_REQUIREMENT_.
Find out how many lines of the material contain the string "false" and give only that figure.

------------------------------------------------------------

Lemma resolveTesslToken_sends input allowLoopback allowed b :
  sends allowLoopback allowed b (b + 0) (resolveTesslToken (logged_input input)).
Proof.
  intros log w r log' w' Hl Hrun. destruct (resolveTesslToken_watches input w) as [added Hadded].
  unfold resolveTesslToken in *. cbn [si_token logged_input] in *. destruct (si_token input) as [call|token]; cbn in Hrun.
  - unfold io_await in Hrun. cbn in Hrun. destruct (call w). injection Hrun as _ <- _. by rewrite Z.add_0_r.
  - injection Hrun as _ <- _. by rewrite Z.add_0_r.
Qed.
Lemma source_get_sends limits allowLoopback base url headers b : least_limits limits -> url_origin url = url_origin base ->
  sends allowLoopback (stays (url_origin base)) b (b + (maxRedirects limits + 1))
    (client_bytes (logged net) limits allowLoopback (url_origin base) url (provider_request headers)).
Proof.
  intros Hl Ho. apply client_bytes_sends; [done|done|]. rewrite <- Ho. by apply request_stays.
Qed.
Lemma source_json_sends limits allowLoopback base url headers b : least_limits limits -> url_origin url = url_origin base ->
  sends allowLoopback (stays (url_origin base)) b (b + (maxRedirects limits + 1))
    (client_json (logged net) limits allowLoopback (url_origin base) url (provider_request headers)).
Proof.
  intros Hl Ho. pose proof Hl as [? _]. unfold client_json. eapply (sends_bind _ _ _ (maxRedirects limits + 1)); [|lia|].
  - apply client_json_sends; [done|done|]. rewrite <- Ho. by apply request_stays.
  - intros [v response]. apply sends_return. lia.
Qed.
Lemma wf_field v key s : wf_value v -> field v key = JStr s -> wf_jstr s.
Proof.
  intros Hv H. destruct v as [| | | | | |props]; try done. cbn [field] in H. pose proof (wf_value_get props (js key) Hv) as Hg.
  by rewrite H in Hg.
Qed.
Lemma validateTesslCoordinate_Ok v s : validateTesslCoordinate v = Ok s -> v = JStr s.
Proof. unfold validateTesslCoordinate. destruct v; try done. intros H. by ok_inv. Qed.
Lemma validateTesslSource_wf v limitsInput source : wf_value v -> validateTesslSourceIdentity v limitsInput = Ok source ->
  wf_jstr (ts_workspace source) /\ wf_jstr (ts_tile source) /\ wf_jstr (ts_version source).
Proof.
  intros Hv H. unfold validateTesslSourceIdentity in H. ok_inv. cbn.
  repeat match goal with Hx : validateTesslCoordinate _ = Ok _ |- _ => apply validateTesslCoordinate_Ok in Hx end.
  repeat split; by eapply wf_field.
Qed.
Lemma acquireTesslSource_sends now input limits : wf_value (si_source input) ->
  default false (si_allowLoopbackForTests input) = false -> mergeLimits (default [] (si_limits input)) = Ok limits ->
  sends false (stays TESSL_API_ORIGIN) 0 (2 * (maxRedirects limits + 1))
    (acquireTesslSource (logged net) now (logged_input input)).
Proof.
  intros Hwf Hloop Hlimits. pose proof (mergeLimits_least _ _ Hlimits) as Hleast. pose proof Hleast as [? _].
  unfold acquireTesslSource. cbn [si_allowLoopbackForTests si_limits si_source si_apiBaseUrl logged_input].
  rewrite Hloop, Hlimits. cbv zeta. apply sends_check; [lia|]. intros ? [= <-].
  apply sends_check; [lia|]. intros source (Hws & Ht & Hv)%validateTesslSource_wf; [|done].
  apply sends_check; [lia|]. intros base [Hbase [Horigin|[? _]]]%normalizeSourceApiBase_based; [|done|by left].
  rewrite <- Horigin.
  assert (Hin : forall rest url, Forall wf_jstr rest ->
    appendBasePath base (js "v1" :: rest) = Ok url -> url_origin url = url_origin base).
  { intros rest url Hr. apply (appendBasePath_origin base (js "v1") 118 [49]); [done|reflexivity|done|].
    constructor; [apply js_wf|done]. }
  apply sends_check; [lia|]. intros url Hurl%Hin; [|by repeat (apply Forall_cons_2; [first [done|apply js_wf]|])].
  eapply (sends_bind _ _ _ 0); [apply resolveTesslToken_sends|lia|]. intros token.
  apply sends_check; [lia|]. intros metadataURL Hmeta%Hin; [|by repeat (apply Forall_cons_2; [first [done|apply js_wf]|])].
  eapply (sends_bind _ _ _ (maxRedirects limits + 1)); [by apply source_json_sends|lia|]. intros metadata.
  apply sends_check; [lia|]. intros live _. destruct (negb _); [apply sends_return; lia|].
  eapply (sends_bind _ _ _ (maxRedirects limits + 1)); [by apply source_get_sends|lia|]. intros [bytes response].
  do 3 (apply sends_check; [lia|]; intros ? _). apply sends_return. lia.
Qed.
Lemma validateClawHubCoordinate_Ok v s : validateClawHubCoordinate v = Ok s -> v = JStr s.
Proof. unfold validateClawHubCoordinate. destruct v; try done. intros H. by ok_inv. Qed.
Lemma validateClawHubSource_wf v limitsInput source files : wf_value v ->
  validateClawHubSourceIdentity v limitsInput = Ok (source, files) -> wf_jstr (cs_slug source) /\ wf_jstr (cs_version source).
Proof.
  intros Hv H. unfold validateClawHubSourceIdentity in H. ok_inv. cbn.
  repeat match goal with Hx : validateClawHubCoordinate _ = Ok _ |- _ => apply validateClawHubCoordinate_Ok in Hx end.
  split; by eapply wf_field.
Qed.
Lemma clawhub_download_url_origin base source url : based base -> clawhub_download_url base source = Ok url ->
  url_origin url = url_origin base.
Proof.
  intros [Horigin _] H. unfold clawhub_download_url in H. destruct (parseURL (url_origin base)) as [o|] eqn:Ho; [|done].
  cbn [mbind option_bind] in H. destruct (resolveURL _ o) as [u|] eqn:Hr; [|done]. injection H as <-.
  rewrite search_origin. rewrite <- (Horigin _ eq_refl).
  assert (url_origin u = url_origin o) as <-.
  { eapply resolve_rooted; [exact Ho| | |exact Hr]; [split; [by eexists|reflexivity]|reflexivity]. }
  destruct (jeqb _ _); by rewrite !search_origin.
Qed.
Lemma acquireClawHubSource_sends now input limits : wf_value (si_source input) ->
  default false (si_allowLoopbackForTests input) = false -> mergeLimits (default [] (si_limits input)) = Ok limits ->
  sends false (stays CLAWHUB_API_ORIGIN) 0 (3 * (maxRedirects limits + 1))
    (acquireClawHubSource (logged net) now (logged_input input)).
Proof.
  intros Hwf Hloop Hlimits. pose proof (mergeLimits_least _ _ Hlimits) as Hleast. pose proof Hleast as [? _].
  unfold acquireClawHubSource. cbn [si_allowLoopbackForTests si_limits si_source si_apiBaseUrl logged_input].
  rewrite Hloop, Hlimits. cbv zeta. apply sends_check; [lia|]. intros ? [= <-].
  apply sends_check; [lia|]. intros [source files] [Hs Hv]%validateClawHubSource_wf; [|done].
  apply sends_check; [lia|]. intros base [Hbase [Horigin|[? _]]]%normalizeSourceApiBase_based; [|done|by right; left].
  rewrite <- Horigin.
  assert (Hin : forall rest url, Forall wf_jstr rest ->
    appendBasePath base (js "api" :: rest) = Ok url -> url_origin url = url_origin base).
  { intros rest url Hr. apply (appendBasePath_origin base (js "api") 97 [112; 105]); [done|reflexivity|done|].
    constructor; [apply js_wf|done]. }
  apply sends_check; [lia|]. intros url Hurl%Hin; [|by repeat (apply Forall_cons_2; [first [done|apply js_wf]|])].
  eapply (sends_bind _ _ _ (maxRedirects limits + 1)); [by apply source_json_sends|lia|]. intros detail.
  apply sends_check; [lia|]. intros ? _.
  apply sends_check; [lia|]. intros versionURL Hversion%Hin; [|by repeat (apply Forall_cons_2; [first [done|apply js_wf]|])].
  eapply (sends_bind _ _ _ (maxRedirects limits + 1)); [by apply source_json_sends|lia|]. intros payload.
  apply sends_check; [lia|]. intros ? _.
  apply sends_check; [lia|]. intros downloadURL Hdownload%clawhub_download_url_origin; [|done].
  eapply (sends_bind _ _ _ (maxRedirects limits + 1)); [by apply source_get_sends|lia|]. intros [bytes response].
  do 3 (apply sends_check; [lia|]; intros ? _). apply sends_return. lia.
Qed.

------------------------------------------------------------

_COMPLETED TASK_.
4